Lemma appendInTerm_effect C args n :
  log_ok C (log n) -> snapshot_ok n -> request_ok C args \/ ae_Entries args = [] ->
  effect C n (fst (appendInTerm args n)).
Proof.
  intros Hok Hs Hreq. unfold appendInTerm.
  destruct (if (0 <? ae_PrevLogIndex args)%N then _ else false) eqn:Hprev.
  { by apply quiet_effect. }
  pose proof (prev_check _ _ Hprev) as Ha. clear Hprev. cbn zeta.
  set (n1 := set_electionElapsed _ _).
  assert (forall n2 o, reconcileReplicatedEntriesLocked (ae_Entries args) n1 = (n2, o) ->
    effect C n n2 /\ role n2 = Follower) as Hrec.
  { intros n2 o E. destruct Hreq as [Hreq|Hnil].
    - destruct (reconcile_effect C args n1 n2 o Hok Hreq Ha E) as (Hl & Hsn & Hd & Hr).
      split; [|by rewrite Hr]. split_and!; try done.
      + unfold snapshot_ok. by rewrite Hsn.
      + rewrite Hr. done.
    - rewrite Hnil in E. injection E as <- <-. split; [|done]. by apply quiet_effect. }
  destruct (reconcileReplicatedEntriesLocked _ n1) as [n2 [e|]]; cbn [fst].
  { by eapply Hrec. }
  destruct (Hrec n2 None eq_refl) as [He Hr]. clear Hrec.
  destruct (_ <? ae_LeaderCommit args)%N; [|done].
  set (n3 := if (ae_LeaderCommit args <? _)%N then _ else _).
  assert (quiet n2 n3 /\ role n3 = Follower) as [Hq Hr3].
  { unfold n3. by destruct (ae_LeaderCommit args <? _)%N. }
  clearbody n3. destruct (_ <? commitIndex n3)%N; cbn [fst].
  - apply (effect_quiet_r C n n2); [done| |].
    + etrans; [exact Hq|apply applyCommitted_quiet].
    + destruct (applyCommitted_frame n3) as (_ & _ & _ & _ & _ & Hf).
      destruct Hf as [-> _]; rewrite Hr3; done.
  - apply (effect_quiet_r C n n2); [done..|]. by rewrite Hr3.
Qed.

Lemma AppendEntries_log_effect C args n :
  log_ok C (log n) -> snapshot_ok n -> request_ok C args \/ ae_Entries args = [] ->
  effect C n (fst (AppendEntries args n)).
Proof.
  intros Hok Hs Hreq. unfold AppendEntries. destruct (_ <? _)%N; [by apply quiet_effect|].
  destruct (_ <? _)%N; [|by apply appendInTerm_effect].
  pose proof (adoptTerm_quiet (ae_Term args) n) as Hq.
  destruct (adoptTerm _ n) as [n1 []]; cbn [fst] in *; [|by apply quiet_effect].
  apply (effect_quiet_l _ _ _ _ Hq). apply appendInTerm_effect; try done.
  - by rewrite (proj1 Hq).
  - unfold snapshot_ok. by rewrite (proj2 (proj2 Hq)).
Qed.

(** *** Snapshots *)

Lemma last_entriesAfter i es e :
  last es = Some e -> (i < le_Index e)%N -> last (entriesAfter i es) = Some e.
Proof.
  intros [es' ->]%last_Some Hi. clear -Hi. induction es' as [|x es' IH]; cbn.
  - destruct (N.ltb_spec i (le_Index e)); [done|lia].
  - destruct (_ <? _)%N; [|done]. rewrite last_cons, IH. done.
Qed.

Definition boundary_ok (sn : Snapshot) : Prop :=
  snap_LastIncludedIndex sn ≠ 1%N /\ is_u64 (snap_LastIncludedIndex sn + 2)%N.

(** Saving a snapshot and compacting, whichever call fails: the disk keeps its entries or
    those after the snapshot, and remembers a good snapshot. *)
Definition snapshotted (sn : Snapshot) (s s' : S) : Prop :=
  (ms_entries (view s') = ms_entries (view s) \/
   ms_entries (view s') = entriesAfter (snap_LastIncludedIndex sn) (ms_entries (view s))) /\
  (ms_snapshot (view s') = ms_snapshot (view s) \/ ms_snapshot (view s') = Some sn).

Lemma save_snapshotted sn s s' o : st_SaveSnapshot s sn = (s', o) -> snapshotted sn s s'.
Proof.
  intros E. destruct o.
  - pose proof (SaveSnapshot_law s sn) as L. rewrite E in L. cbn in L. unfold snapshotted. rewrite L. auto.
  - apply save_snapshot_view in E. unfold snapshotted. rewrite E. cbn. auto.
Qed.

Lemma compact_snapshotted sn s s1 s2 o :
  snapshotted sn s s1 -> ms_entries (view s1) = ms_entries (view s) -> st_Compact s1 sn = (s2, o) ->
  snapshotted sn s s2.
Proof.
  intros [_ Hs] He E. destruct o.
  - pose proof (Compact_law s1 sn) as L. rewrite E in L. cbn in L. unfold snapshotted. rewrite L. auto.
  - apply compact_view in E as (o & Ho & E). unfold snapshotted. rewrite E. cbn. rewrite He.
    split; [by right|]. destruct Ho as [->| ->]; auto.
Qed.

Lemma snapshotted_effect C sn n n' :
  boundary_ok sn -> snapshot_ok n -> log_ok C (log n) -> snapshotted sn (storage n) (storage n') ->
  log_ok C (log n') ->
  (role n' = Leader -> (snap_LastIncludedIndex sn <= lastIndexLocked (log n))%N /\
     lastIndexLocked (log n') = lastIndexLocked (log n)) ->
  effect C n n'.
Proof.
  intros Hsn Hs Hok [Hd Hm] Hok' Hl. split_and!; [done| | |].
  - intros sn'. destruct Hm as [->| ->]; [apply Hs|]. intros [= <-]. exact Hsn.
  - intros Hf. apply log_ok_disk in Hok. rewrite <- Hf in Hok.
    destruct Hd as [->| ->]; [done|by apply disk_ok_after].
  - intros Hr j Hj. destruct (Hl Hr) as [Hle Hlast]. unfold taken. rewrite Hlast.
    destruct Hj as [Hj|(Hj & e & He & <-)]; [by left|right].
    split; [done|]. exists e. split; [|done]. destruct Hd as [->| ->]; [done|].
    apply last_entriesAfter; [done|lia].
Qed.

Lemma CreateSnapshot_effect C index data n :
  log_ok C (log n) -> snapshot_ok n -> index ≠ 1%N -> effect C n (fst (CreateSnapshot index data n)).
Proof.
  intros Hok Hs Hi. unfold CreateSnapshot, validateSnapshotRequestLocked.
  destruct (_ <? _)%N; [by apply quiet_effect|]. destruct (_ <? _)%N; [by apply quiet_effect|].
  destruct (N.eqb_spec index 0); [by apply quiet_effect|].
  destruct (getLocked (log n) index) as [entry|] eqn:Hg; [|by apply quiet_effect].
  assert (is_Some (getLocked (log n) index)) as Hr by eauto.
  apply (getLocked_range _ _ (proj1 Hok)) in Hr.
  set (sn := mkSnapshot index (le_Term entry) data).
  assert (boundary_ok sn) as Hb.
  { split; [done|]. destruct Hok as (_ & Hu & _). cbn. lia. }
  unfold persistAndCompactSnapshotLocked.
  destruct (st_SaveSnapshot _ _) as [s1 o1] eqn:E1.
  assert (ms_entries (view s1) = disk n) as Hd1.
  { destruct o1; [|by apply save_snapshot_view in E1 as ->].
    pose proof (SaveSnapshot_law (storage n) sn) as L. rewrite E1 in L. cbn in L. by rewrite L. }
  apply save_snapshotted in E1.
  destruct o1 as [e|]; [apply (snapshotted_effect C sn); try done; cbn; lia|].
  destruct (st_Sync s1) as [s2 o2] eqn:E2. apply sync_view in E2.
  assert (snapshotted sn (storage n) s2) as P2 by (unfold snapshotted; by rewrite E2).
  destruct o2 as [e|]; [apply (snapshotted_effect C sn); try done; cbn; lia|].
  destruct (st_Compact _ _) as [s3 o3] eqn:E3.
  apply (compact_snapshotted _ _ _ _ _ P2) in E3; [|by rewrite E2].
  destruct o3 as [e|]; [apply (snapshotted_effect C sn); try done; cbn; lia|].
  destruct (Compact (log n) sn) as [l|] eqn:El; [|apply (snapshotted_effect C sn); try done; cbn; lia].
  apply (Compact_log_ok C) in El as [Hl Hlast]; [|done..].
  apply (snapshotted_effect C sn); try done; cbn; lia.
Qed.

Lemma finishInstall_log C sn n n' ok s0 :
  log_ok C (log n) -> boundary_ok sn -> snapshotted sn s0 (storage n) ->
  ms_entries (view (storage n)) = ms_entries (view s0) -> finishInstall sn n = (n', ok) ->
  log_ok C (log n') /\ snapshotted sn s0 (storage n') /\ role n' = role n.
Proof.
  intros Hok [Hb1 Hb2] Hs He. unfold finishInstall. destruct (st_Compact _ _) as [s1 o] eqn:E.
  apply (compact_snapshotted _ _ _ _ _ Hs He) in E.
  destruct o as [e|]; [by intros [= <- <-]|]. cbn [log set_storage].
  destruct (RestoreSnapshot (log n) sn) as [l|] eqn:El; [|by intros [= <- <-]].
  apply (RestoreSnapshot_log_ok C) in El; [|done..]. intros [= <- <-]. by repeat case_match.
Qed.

Aim of the task:
Starting from the records above, filter out all lines except those containing the word "then".

Result of the exercise:
  destruct (if (0 <? ae_PrevLogIndex args)%N then _ else false) eqn:Hprev.
  set (n3 := if (ae_LeaderCommit args <? _)%N then _ else _).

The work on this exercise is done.